- Goal of the exercise -
Repeat exactly the lines below that lie between the line with "half_past started0 (File" and the line with "reading_of [step_a; step_b]))", counting both of those lines as part of the answer.

[Stored data entries]
————

(** C4 at work: the logger rotates every hour and created its file two
    hours ago; the append at [t0] finds no rotation due. *)
Lemma age_trigger_is_reset_by_the_write_witness :
  hours (rotate_every cfg3)
    <= t0 - f_mtime (File [header] (t0 - hours 2))
  /\ _needs_rotation (at_ t0) (appended (at_ t0) thermometer 20 fresh_two_hours_ago)
     = (Ok false, appended (at_ t0) thermometer 20 fresh_two_hours_ago)
  /\ update (at_ t0) thermometer 20 fresh_two_hours_ago
     = (Ok tt, appended (at_ t0) thermometer 20 fresh_two_hours_ago).
Proof.
  split; [discriminate|].
  apply (age_trigger_is_reset_by_the_write (H := RefPlatform)
           (at_ t0) thermometer 20 fresh_two_hours_ago
           (File [header] (t0 - hours 2))).
  - reflexivity.
  - by_evaluation.
  - reflexivity.
Defined.





(** C7 at work, thirty days of retention, on the first of June: the
    archive of March goes, the file whose name holds no timestamp stays,
    and so does the directory, named like an archive of March, that
    cannot be unlinked. *)
Example cleanup_archives_at_work :
  let swept_dir := archive_dir (_cleanup_archives (at_ t0) with_mixed_archives).2 in
  (_cleanup_archives (at_ t0) with_mixed_archives).1 = Ok tt
  /\ swept_dir !! "sensor_data.csv.20250301120000.zip" = None
  /\ swept_dir !! "README.txt" = Some NotAZip
  /\ swept_dir !! "kept.20250301120000.zip" = Some Directory
  /\ size swept_dir = 2%nat.
Proof. cbv zeta. repeat (split; [by_evaluation|]). by_evaluation. Qed.

(** C8 refuted as stated: the file holds three rows, the second with a
    timestamp that is no timestamp; the read raises [ValueError] and
    returns neither of the two rows that decode, which it returns when
    the bad row is not there. *)
Lemma undecodable_row_aborts_the_read :
  read_logs reopened_old (t0 - days 1) t0 None = Raise ValueError
  /\ read_logs reopened_clean (t0 - days 1) t0 None
     = Ok [LogEntry_ _ (Ref.datetime 2025 6 1 9 59 58 0) (Some "temp_1") 18 (Some "C");
           LogEntry_ _ (Ref.datetime 2025 6 1 10 0 0 0) (Some "temp_1") 21 (Some "C")].
Proof. split; by_evaluation. Qed.

(** C8, as the code has it, at work on that file. *)
Lemma read_logs_aborts_on_undecodable_row_witness :
  is_ok (read_logs reopened_old (t0 - days 1) t0 None) = false.
Proof.
  apply (read_logs_aborts_on_undecodable_row (H := RefPlatform)
           reopened_old (t0 - days 1) t0 None old_rows
           (to_dict header ["yesterday"; "temp_1"; "19.0"; "C"])).
  - left. exists old_file. split; [by_evaluation | reflexivity].
  - apply list_elem_of_further, list_elem_of_here.
  - exact I.
Defined.

(** C9 refuted as stated: the reader lists the archive of the first
    rotation; before it opens it, the rotation of another append sweeps
    that archive away; the read raises [FileNotFoundError]. *)
Lemma vanished_archive_aborts_the_read :
  glob_zip (archive_dir rotated_once) = ["sensor_data.csv.20250601120001.zip"]
  /\ archive_dir rotated_twice !! "sensor_data.csv.20250601120001.zip" = None
  /\ update late.1.1 late.1.2 late.2 rotated_once = (Ok tt, rotated_twice)
  /\ read_logs_between rotated_once rotated_twice t0 (t0 + days 3) None
     = Raise FileNotFoundError.
Proof.
  split; [by_evaluation|]. split; [by_evaluation|]. split; [|by_evaluation].
  refine (eq_trans
            (pair_of_fst (update late.1.1 late.1.2 late.2 rotated_once) (Ok tt) _) _);
    [by_evaluation|].
  refine (f_equal (fun p : result unit * world => (Ok tt, p.2))
            (eq_sym (run_snoc [step_a] late.1.1 late.1.2 late.2 started1 _))).
  by_evaluation.
Qed.


(** X1 at work on the file another run left: the two rows of that file. *)
Lemma read_logs_returns_only_selected_entries_in_order_witness :
  let l := [LogEntry_ _ (Ref.datetime 2025 6 1 9 59 58 0) (Some "temp_1") 18 (Some "C");
            LogEntry_ _ (Ref.datetime 2025 6 1 10 0 0 0) (Some "temp_1") 21 (Some "C")] in
  StronglySorted ts_le l
  /\ Forall (selected_entry (t0 - days 1) t0 (Some "temp_1")) l.
Proof.
  apply (read_logs_returns_only_selected_entries_in_order (H := RefPlatform)
           reopened_clean reopened_clean (t0 - days 1) t0 (Some "temp_1")).
  by_evaluation.
Defined.


(** X3 at work on the archive of the first rotation of the scenario. *)
Lemma archive_name_embeds_its_stamp_witness :
  last_component (stem (archive_name "sensor_data.csv" (t0 + 1 * second)))
  = strftime (t0 + 1 * second) stamp_fmt
  /\ embedded_timestamp (archive_name "sensor_data.csv" (t0 + 1 * second))
     = strptime (strftime (t0 + 1 * second) stamp_fmt) stamp_fmt.
Proof.
  apply (archive_name_embeds_its_stamp (H := RefPlatform)
           "sensor_data.csv" (t0 + 1 * second)).
  by_evaluation.
Defined.

(** X4 at work: a second rotation within the second of the first finds
    the archive of the first under its name and replaces it. *)
Lemma rotation_replaces_the_archive_of_its_name_witness :
  archive_dir rotated_once !! "sensor_data.csv.20250601120001.zip"
  = Some (ZipArchive [("sensor_data.csv", csv_of [reading_of step_a])])
  /\ exists w',
       _rotate half_past rotated_once = (Ok tt, w')
       /\ archive_dir w' !! archive_name (current_file rotated_once) (now half_past)
          = (if swept (now half_past - days (retention (cfg rotated_once)))
                      (archive_name (current_file rotated_once) (now half_past))
                      (ZipArchive [(current_file rotated_once,
                                    f_rows (File [header] (t0 + 1 * second)))])
             then None
             else Some (ZipArchive [(current_file rotated_once,
                                     f_rows (File [header] (t0 + 1 * second)))]))
       /\ forall z',
            z' <> archive_name (current_file rotated_once) (now half_past) ->
            archive_dir w' !! z'
            = sweep (now half_past - days (retention (cfg rotated_once)))
                    (archive_dir rotated_once) !! z'.
Proof.
  split; [by_evaluation|].
  apply (rotation_replaces_the_archive_of_its_name (H := RefPlatform)
           half_past rotated_once (File [header] (t0 + 1 * second))).
  - by_evaluation.
  - reflexivity.
  - assert (Hz : archive_dir rotated_once
                   !! archive_name (current_file rotated_once) (now half_past)
                 = Some (ZipArchive [("sensor_data.csv", csv_of [reading_of step_a])]))
      by by_evaluation.
    rewrite Hz. discriminate.
Defined.

(** X5 at work, with [retention_days = 0]: the rotation half a second
    after 12:00:01 deletes the archive it writes. *)
Lemma rotation_sweeps_its_own_archive_witness :
  exists w',
    _rotate half_past started0 = (Ok tt, w')
    /\ archive_dir w' !! archive_name (current_file started0) (now half_past) = None
    /\ forall f', log_dir w' !! current_file started0 = Some f' -> f_rows f' = [header].
Proof.
  apply (rotation_sweeps_its_own_archive (H := RefPlatform)
           half_past started0 (File [header] t0) (t0 + 1 * second)).
  - by_evaluation.
  - reflexivity.
  - assert (Hz : archive_dir started0
                   !! archive_name (current_file started0) (now half_past) = None)
      by by_evaluation.
    rewrite Hz. discriminate.
  - by_evaluation.
  - by_evaluation.
  - reflexivity.
Defined.

(** X7 at work on rows of three, two and one field, and of five. *)
Lemma rows_shorter_or_longer_than_the_header_witness :
  scan t0 (t0 + days 1) (Some "temp_1")
       (to_dict header ["2025-06-01T12:00:01"; "temp_1"; "20.0"] :: []) []
  = scan t0 (t0 + days 1) (Some "temp_1") []
         ([] ++ [LogEntry_ _ (t0 + 1 * second) (Some "temp_1") 20 None])
  /\ scan t0 (t0 + days 1) (Some "temp_1")
          (to_dict header ["2025-06-01T12:00:01"; "temp_1"] :: []) []
     = Raise TypeError
  /\ scan t0 (t0 + days 1) None (to_dict header ["2025-06-01T12:00:01"] :: []) []
     = Raise TypeError
  /\ (forall s, scan t0 (t0 + days 1) (Some s)
                     (to_dict header ["2025-06-01T12:00:01"] :: []) []
                = scan t0 (t0 + days 1) (Some s) [] [])
  /\ to_dict header ("2025-06-01T12:00:01" :: "temp_1" :: "20.0" :: "C" :: ["x"; "y"])
     = to_dict header ["2025-06-01T12:00:01"; "temp_1"; "20.0"; "C"].
Proof.
  apply (rows_shorter_or_longer_than_the_header (H := RefPlatform)
           t0 (t0 + days 1) (Some "temp_1")
           "2025-06-01T12:00:01" "temp_1" "20.0" "C" ["x"; "y"]
           (t0 + 1 * second) 20 [] []).
  - by_evaluation.
  - by_evaluation.
  - split; discriminate.
  - right. reflexivity.
Defined.

(** X8 at work: the logger starts on the empty file and appends two rows;
    the file holds the two rows and no header, and the read raises. *)
Lemma existing_empty_file_gets_no_header_witness :
  exists w0 w,
    __init__ cfg3 (at_ t0) empty_files ∅ = (Ok tt, w0)
    /\ log_dir w0 = empty_files
    /\ run [step_a; step_b] w0 = (Ok tt, w)
    /\ log_dir w !! strftime (now (at_ t0)) (filename_pattern cfg3)
       = Some (File (map encode (map reading_of [step_a; step_b]))
                    (last_write (t0 - hours 2) [step_a; step_b]))
    /\ read_logs w t0 (t0 + days 1) None = Raise KeyError.
Proof.
  apply (existing_empty_file_gets_no_header (H := RefPlatform)
           cfg3 (at_ t0) empty_files ∅ (t0 - hours 2) step_a [step_b]
           t0 (t0 + days 1) None).
  - by_evaluation.
  - reflexivity.
  - reflexivity.
  - reflexivity.
  - repeat (constructor; [discriminate|]). constructor.
  - reflexivity.
  - assert (Hrow : encode (reading_of step_a)
                   = ["2025-06-01T12:00:01"; "temp_1"; "20.0"; "C"])
      by by_evaluation.
    rewrite Hrow. intros Hin.
    repeat (apply elem_of_cons in Hin as [Hin|Hin]; [discriminate Hin|]).
    by apply elem_of_nil in Hin.
Defined.


(** X10 at work: the recorder that is attached is attached again. *)
Lemma observers_stay_distinct_witness :
  (NoDup (_observers (attach (ObsRecorder 1) probe))
   /\ ObsRecorder 1 ∈ _observers (attach (ObsRecorder 1) probe))
  /\ (NoDup (_observers (detach (ObsRecorder 1) probe))
      /\ ObsRecorder 1 ∉ _observers (detach (ObsRecorder 1) probe))
  /\ attach (ObsRecorder 1) (attach (ObsRecorder 1) probe)
     = attach (ObsRecorder 1) probe
  /\ (ObsRecorder 1 ∉ _observers probe ->
      detach (ObsRecorder 1) (attach (ObsRecorder 1) probe) = probe)
  /\ (forall o', o' <> ObsRecorder 1 ->
        (o' ∈ _observers (attach (ObsRecorder 1) probe) <-> o' ∈ _observers probe)
        /\ (o' ∈ _observers (detach (ObsRecorder 1) probe)
            <-> o' ∈ _observers probe)).
Proof.
  apply (observers_stay_distinct (H := RefPlatform) (ObsRecorder 1) probe).
  apply (bool_decide_unpack _). exact I.
Defined.

(** X12 at work: the probe reads 10 at 12:00:01; the logger appends 20,
    as in the first step of the scenario, and both recorders take 20. *)
Lemma read_notifies_every_observer_once_witness :
  read Z.mul (at_ (t0 + 1 * second)) 10 (System probe started [])
  = (Returned 20,
     System (set_last_value (Some 20) probe) (run [step_a] started).2
            ([] ++ map (fun k => (k, thermometer, 20))
                       (recorders ([ObsRecorder 1] ++ [ObsRecorder 2]))))
  /\ read Z.mul (at_ (t0 + 1 * second)) 10
          (set_sensor (detach ObsLogger probe) (System probe started []))
     = (Returned 20,
        System (set_last_value (Some 20) (detach ObsLogger probe)) started
               ([] ++ map (fun k => (k, thermometer, 20))
                          (recorders ([ObsRecorder 1] ++ [ObsRecorder 2])))).
Proof.
  apply (read_notifies_every_observer_once (H := RefPlatform) Z.mul
           (at_ (t0 + 1 * second)) 10 (System probe started [])
           [ObsRecorder 1] [ObsRecorder 2] (run [step_a] started).2).
  - reflexivity.
  - reflexivity.
  - intros Hin. apply list_elem_of_singleton in Hin. discriminate Hin.
  - intros Hin. apply list_elem_of_singleton in Hin. discriminate Hin.
  - refine (pair_of_fst (update (at_ (t0 + 1 * second)) thermometer 20 started)
                        (Ok tt) _).
    by_evaluation.
Defined.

————

- Written response -
           half_past started0 (File [header] t0) (t0 + 1 * second)).
  - by_evaluation.
  - reflexivity.
  - assert (Hz : archive_dir started0
                   !! archive_name (current_file started0) (now half_past) = None)
      by by_evaluation.
    rewrite Hz. discriminate.
  - by_evaluation.
  - by_evaluation.
  - reflexivity.
Defined.

(** X7 at work on rows of three, two and one field, and of five. *)
Lemma rows_shorter_or_longer_than_the_header_witness :
  scan t0 (t0 + days 1) (Some "temp_1")
       (to_dict header ["2025-06-01T12:00:01"; "temp_1"; "20.0"] :: []) []
  = scan t0 (t0 + days 1) (Some "temp_1") []
         ([] ++ [LogEntry_ _ (t0 + 1 * second) (Some "temp_1") 20 None])
  /\ scan t0 (t0 + days 1) (Some "temp_1")
          (to_dict header ["2025-06-01T12:00:01"; "temp_1"] :: []) []
     = Raise TypeError
  /\ scan t0 (t0 + days 1) None (to_dict header ["2025-06-01T12:00:01"] :: []) []
     = Raise TypeError
  /\ (forall s, scan t0 (t0 + days 1) (Some s)
                     (to_dict header ["2025-06-01T12:00:01"] :: []) []
                = scan t0 (t0 + days 1) (Some s) [] [])
  /\ to_dict header ("2025-06-01T12:00:01" :: "temp_1" :: "20.0" :: "C" :: ["x"; "y"])
     = to_dict header ["2025-06-01T12:00:01"; "temp_1"; "20.0"; "C"].
Proof.
  apply (rows_shorter_or_longer_than_the_header (H := RefPlatform)
           t0 (t0 + days 1) (Some "temp_1")
           "2025-06-01T12:00:01" "temp_1" "20.0" "C" ["x"; "y"]
           (t0 + 1 * second) 20 [] []).
  - by_evaluation.
  - by_evaluation.
  - split; discriminate.
  - right. reflexivity.
Defined.

(** X8 at work: the logger starts on the empty file and appends two rows;
    the file holds the two rows and no header, and the read raises. *)
Lemma existing_empty_file_gets_no_header_witness :
  exists w0 w,
    __init__ cfg3 (at_ t0) empty_files ∅ = (Ok tt, w0)
    /\ log_dir w0 = empty_files
    /\ run [step_a; step_b] w0 = (Ok tt, w)
    /\ log_dir w !! strftime (now (at_ t0)) (filename_pattern cfg3)
       = Some (File (map encode (map reading_of [step_a; step_b]))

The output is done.